Racionais MC’s: The Constitution of Negro Drama as a Subject of Resistance
DOI:
https://doi.org/10.11606/2175-974x.virus.v30.237836Keywords:
Racionais MC’s, Race, Women, Class, SubjectivityAbstract
This essay aims to analyze, from an ethical-political perspective and drawing on contemporary theoretical tools, the musical production of the rap group Racionais MC’s, which provides the conditions for reflecting on a praxis of resistance, on certain interlocutions with the Black movement in Brazil, and on the confrontations that become necessary in light of such reflection.
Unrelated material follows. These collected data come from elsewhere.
(* ===== verification/Saga.v ===== *)
(** The purchase saga: [packages/temporal/src/saga/purchase-saga.ts] and the signals and retry policies of
    its workflow ([workflows/purchase.workflow.ts]). The activities are an interface: each call, with
    whether it succeeded, goes to a history, and what an activity answers may depend on all of it. *)
From S2P Require Import Prelude.

#[global] Open Scope Z_scope.

(** ** Data *)

Record PurchaseSagaInput := mkInput { tenantId : string; checkoutSessionId : string; cartRef : string; customerRef : string }.
Record QuoteLine := mkQuoteLine { ql_productRef : string; ql_name : string; ql_unitPriceAmountMinor : Z; ql_quantity : Z }.
Record QuoteResult := mkQuote { q_currency : string; q_totalAmountMinor : Z; q_lines : list QuoteLine }.

Inductive PurchaseOutcome := completed (orderRef : string) | failed (reason : string).

(** One activity call. *)
Inductive Call :=
| c_priceQuote
| c_reserveStock (quote : QuoteResult)
| c_createPaymentIntent (quote : QuoteResult)
| c_placeOrder (quote : QuoteResult) (paymentIntentRef : string)
| c_commitReservation (reservationRef orderRef : string)
| c_releaseReservation (reservationRef : string)
| c_cancelPaymentIntent (paymentIntentRef : string)
| c_refundPayment (paymentIntentRef : string)
| c_completeCheckout (orderRef : string)
| c_failCheckout (reason : string)
| c_sendConfirmation (orderRef : string)
| c_alertOperator (detail : string).

Definition History := list (Call * bool).

(** [CaptureWait]'s answers, and the signals it is decided by. *)
Inductive Capture := captured | capture_failed | timeout.
Inductive Signal := paymentCaptured | paymentFailed | manualResolve (resolution : bool).

(** [captureOutcome ??= ...]: the first signal received before the timeout. *)
Definition capture_of_signal (s : Signal) : Capture :=
  match s with
  | paymentCaptured | manualResolve true => captured
  | paymentFailed | manualResolve false => capture_failed
  end.
Definition captureOutcome (signals : list Signal) : option Capture :=
  foldl (fun acc s => match acc with Some c => Some c | None => Some (capture_of_signal s) end) None signals.
Definition awaitCapture (signals : list Signal) : Capture := default timeout (captureOutcome signals).

(** What each activity answers, its retries exhausted when it fails. *)
Class PurchaseSagaActivities := {
  priceQuote : History -> result QuoteResult;
  reserveStock : History -> QuoteResult -> result string;
  createPaymentIntent : History -> QuoteResult -> result string;
  placeOrder : History -> QuoteResult -> string -> result string;
  (** the activities without a result, by their call *)
  perform : History -> Call -> result unit
}.

(** ** The saga *)

Section saga.
Context `{PurchaseSagaActivities} (signals : list Signal).
Abbreviation SagaM := (M History).

Definition call {A} (c : Call) (answer : History -> result A) : SagaM A := fun h =>
  let r := answer h in (r, h ++ [(c, isOk r)]).
Definition do_ (c : Call) : SagaM unit := call c (fun h => perform h c).

(** [let x; try { x = await m } catch { ...; return } ...] *)
Definition or_return {A B} (m : SagaM A) (handler : SagaM B) (k : A -> SagaM B) : SagaM B := fun h =>
  match m h with
  | (Ok a, h') => k a h'
  | (Err _, h') => handler h'
  end.

Definition runPurchaseSaga : SagaM PurchaseOutcome :=
  or_return (call c_priceQuote priceQuote)
    (do_ (c_failCheckout "pricing_unavailable");; mret (failed "pricing_unavailable")) (fun quote =>
  or_return (call (c_reserveStock quote) (fun h => reserveStock h quote))
    (do_ (c_failCheckout "inventory_unavailable");; mret (failed "inventory_unavailable")) (fun reservationRef =>
  or_return (call (c_createPaymentIntent quote) (fun h => createPaymentIntent h quote))
    (do_ (c_releaseReservation reservationRef);;
     do_ (c_failCheckout "payment_provider_unavailable");;
     mret (failed "payment_provider_unavailable")) (fun paymentIntentRef =>
  match awaitCapture signals with
  | captured =>
      or_return (call (c_placeOrder quote paymentIntentRef) (fun h => placeOrder h quote paymentIntentRef))
        (do_ (c_refundPayment paymentIntentRef);;
         do_ (c_releaseReservation reservationRef);;
         do_ (c_failCheckout "order_placement_failed");;
         do_ (c_alertOperator "captured payment refunded: order placement failed");;
         mret (failed "order_placement_failed")) (fun orderRef =>
      do_ (c_commitReservation reservationRef orderRef);;
      do_ (c_completeCheckout orderRef);;
      do_ (c_sendConfirmation orderRef);;
      mret (completed orderRef))
  | not_captured =>
      let reason := match not_captured with capture_failed => "payment_failed" | _ => "payment_timeout" end in
      do_ (c_cancelPaymentIntent paymentIntentRef);;
      do_ (c_releaseReservation reservationRef);;
      do_ (c_failCheckout reason);;
      mret (failed reason)
  end))).

(** ** What a run leaves behind *)

Definition succeeded (p : Call -> bool) (h : History) : nat := length (List.filter (fun e => p e.1 && e.2) h).

Definition is_reserve c := match c with c_reserveStock _ => true | _ => false end.
Definition is_release c := match c with c_releaseReservation _ => true | _ => false end.
Definition is_commit c := match c with c_commitReservation _ _ => true | _ => false end.
Definition is_intent c := match c with c_createPaymentIntent _ => true | _ => false end.
Definition is_cancel c := match c with c_cancelPaymentIntent _ => true | _ => false end.
Definition is_refund c := match c with c_refundPayment _ => true | _ => false end.
Definition is_order c := match c with c_placeOrder _ _ => true | _ => false end.
Definition is_complete c := match c with c_completeCheckout _ => true | _ => false end.
Definition is_fail c := match c with c_failCheckout _ => true | _ => false end.
Definition is_alert c := match c with c_alertOperator _ => true | _ => false end.
Definition is_forward c := match c with
  | c_priceQuote | c_reserveStock _ | c_createPaymentIntent _ | c_placeOrder _ _ => true | _ => false end.

(** The history balances: the reservation is committed or released, the captured payment bought the order
    or was refunded, the uncaptured intent was cancelled, and the checkout completed or failed. *)
Definition balanced (h : History) : Prop :=
  (succeeded is_reserve h = succeeded is_release h + succeeded is_commit h)%nat /\
  (succeeded is_intent h = succeeded is_cancel h + succeeded is_refund h + succeeded is_order h)%nat /\
  (succeeded is_refund h = succeeded is_alert h)%nat /\
  (succeeded is_complete h + succeeded is_fail h = 1)%nat /\
  (succeeded is_commit h = succeeded is_order h)%nat /\ (succeeded is_complete h = succeeded is_order h)%nat.

(** What holds of any run, however it ends. *)
Definition sound (h : History) : Prop :=
  (succeeded is_order h <= 1)%nat /\
  (succeeded is_order h + succeeded is_refund h + succeeded is_cancel h <= succeeded is_intent h)%nat /\
  (succeeded is_release h + succeeded is_commit h <= succeeded is_reserve h <= 1)%nat /\
  (succeeded is_complete h + succeeded is_fail h <= 1)%nat /\
  ((0 < succeeded is_order h + succeeded is_refund h)%nat -> awaitCapture signals = captured) /\
  ((0 < succeeded is_cancel h)%nat -> awaitCapture signals <> captured).

(** The call at which a run stopped. *)
Definition stopped_at (c : Call) (h : History) : Prop := last h = Some (c, false) /\ is_forward c = false.

Definition run_ok (r : result PurchaseOutcome) (h : History) : Prop :=
  sound h /\
  match r with
  | Ok (completed o) => balanced h /\ succeeded is_order h = 1%nat
  | Ok (failed reason) => balanced h /\ succeeded is_order h = 0%nat /\ last (List.filter (fun e => is_fail e.1) h) = Some (c_failCheckout reason, true)
  | Err _ => exists c, stopped_at c h
  end.

Lemma or_return_inv {A B} c (f : History -> result A) hd (k : A -> SagaM B) h r h' :
  or_return (call c f) hd k h = (r, h') ->
  (exists a, k a (h ++ [(c, true)]) = (r, h')) \/ hd (h ++ [(c, false)]) = (r, h').
Proof. unfold or_return, call. destruct (f h) as [a|e]; cbn; [left; by exists a|by right]. Qed.

Lemma do_inv {B} c (k : SagaM B) h r h' :
  (do_ c;; k) h = (r, h') -> k (h ++ [(c, true)]) = (r, h') \/ exists e, r = Err e /\ h' = h ++ [(c, false)].
Proof.
  unfold do_, call, mbind, M_bind. destruct (perform h c) as [[]|e]; cbn; [by left|]. intros [= <- <-]. right. by exists e.
Qed.

Ltac saga_inv H :=
  repeat match type of H with
  | or_return _ _ _ _ = _ => apply or_return_inv in H as [[? H]|H]
  | (do_ _ ;; _) _ = _ => apply do_inv in H as [H|(? & -> & ->)]
  | mret _ _ = _ => injection H as <- <-
  end.

Lemma runPurchaseSaga_ok r h : runPurchaseSaga [] = (r, h) -> run_ok r h.
Proof.
  unfold runPurchaseSaga. intros Hr. destruct (awaitCapture signals) eqn:Hc; saga_inv Hr;
    unfold run_ok, sound, balanced, succeeded, stopped_at; cbn; rewrite ?Hc;
    split_and?; try (eexists; split; done); (lia || done || (intros; done) || (intros; lia)).
Qed.

(** ** Properties *)

(** C33: the purchase saga is money safe and balanced. However its activities answer, it places at most one
    order and only after capture, refunds only a captured payment that bought nothing, and never both
    releases and commits a reservation. When it returns, the books balance: the stock is committed or
    released, the payment bought the order, was refunded with an alert, or its intent was cancelled, and
    the checkout is completed or failed, with the reason returned. It throws only when a compensation
    or the tail after the order failed for good, and stops at that call. *)
Theorem saga_is_money_safe r h :
  runPurchaseSaga [] = (r, h) ->
  sound h /\
  match r with
  | Ok (completed _) => balanced h /\ succeeded is_order h = 1%nat
  | Ok (failed reason) =>
      balanced h /\ succeeded is_order h = 0%nat /\
      last (List.filter (fun e => is_fail e.1) h) = Some (c_failCheckout reason, true)
  | Err _ => exists c, last h = Some (c, false) /\ is_forward c = false
  end.
Proof. apply runPurchaseSaga_ok. Qed.

(** A cancellation that fails strands the stock. If the payment was not captured and cancelling its
    intent keeps failing, the saga throws with the reservation held, not released, and the checkout
    neither completed nor failed. *)
Theorem failed_cancel_strands_reservation r h :
  runPurchaseSaga [] = (r, h) -> awaitCapture signals <> captured ->
  (forall h p, isOk (perform h (c_cancelPaymentIntent p)) = false) -> succeeded is_intent h = 1%nat ->
  (exists e, r = Err e) /\ succeeded is_reserve h = 1%nat /\ succeeded is_release h = 0%nat /\
  succeeded is_fail h = 0%nat /\ succeeded is_complete h = 0%nat.
Proof.
  unfold runPurchaseSaga. intros Hr Hc Hcancel.
  assert (Hno : forall (k : SagaM PurchaseOutcome) p g, (do_ (c_cancelPaymentIntent p);; k) g = (r, h) ->
    exists e, r = Err e /\ h = g ++ [(c_cancelPaymentIntent p, false)]).
  { intros k p g. specialize (Hcancel g p). unfold do_, call, mbind, M_bind.
    destruct (perform g _) as [[]|e]; [done|]. intros [= <- <-]. by exists e. }
  destruct (awaitCapture signals); [done| |];
    repeat (apply or_return_inv in Hr as [[? Hr]|Hr]); first [apply Hno in Hr as (e & -> & ->)|saga_inv Hr];
    unfold succeeded; cbn; try discriminate; intros _; split_and!; eauto.
Qed.
End saga.

(** ** Witnesses *)

Definition sample_quote : QuoteResult := mkQuote "AED" 4999 [mkQuoteLine "p1" "Shirt" 4999 1].
(** Everything succeeds but the calls [broken] names. *)
Definition sample_activities (broken : Call -> bool) : PurchaseSagaActivities := {|
  priceQuote h := Ok sample_quote;
  reserveStock h q := Ok "r1";
  createPaymentIntent h q := Ok "pi1";
  placeOrder h q p := if broken (c_placeOrder q p) then Err (UnexpectedError "orders down") else Ok "o1";
  perform h c := if broken c then Err (UnexpectedError "provider down") else Ok tt |}.

Lemma saga_is_money_safe_witness :
  let run := runPurchaseSaga (H := sample_activities is_order) [paymentCaptured] [] in
  run.1 = Ok (failed "order_placement_failed") /\ balanced run.2 /\ succeeded is_refund run.2 = 1%nat.
Proof.
  split; [by vm_compute|]. split; [|by vm_compute].
  apply (saga_is_money_safe (H := sample_activities is_order) [paymentCaptured] (Ok (failed "order_placement_failed"))).
  by vm_compute.
Defined.

Lemma failed_cancel_strands_reservation_witness :
  let run := runPurchaseSaga (H := sample_activities is_cancel) [] [] in
  run.1 = Err (UnexpectedError "provider down") /\ succeeded is_release run.2 = 0%nat.
Proof.
  split; [by vm_compute|].
  apply (failed_cancel_strands_reservation (H := sample_activities is_cancel) [] (Err (UnexpectedError "provider down")));
    done || by vm_compute.
Defined.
Methodologically, the essay is divided into three sections corresponding to successive periods of the group’s production, with the aim of showing (1) how the rappers initially take strong class-based positions, intensified in their critique of racial and social inequality, while simultaneously maintaining misogynistic stances during this early moment of their production; (2) how this first moment finds continuity in a second period also marked by social critique, incorporating what I call an “ostentatious-becoming” in the group’s production, during which we see the class critique diminish; and finally, (3) how this ostentatious becoming becomes even more evident in the third moment of their production, also characterized by a certain social critique and by the abandonment of their earlier misogynistic positions. This trajectory results in the idea that the subject of resistance possesses simultaneously subjugated and subjectifying aspects, expressing a subjectivity constituted both by external mechanisms of power and by the subject’s own ethical work of the self upon the self.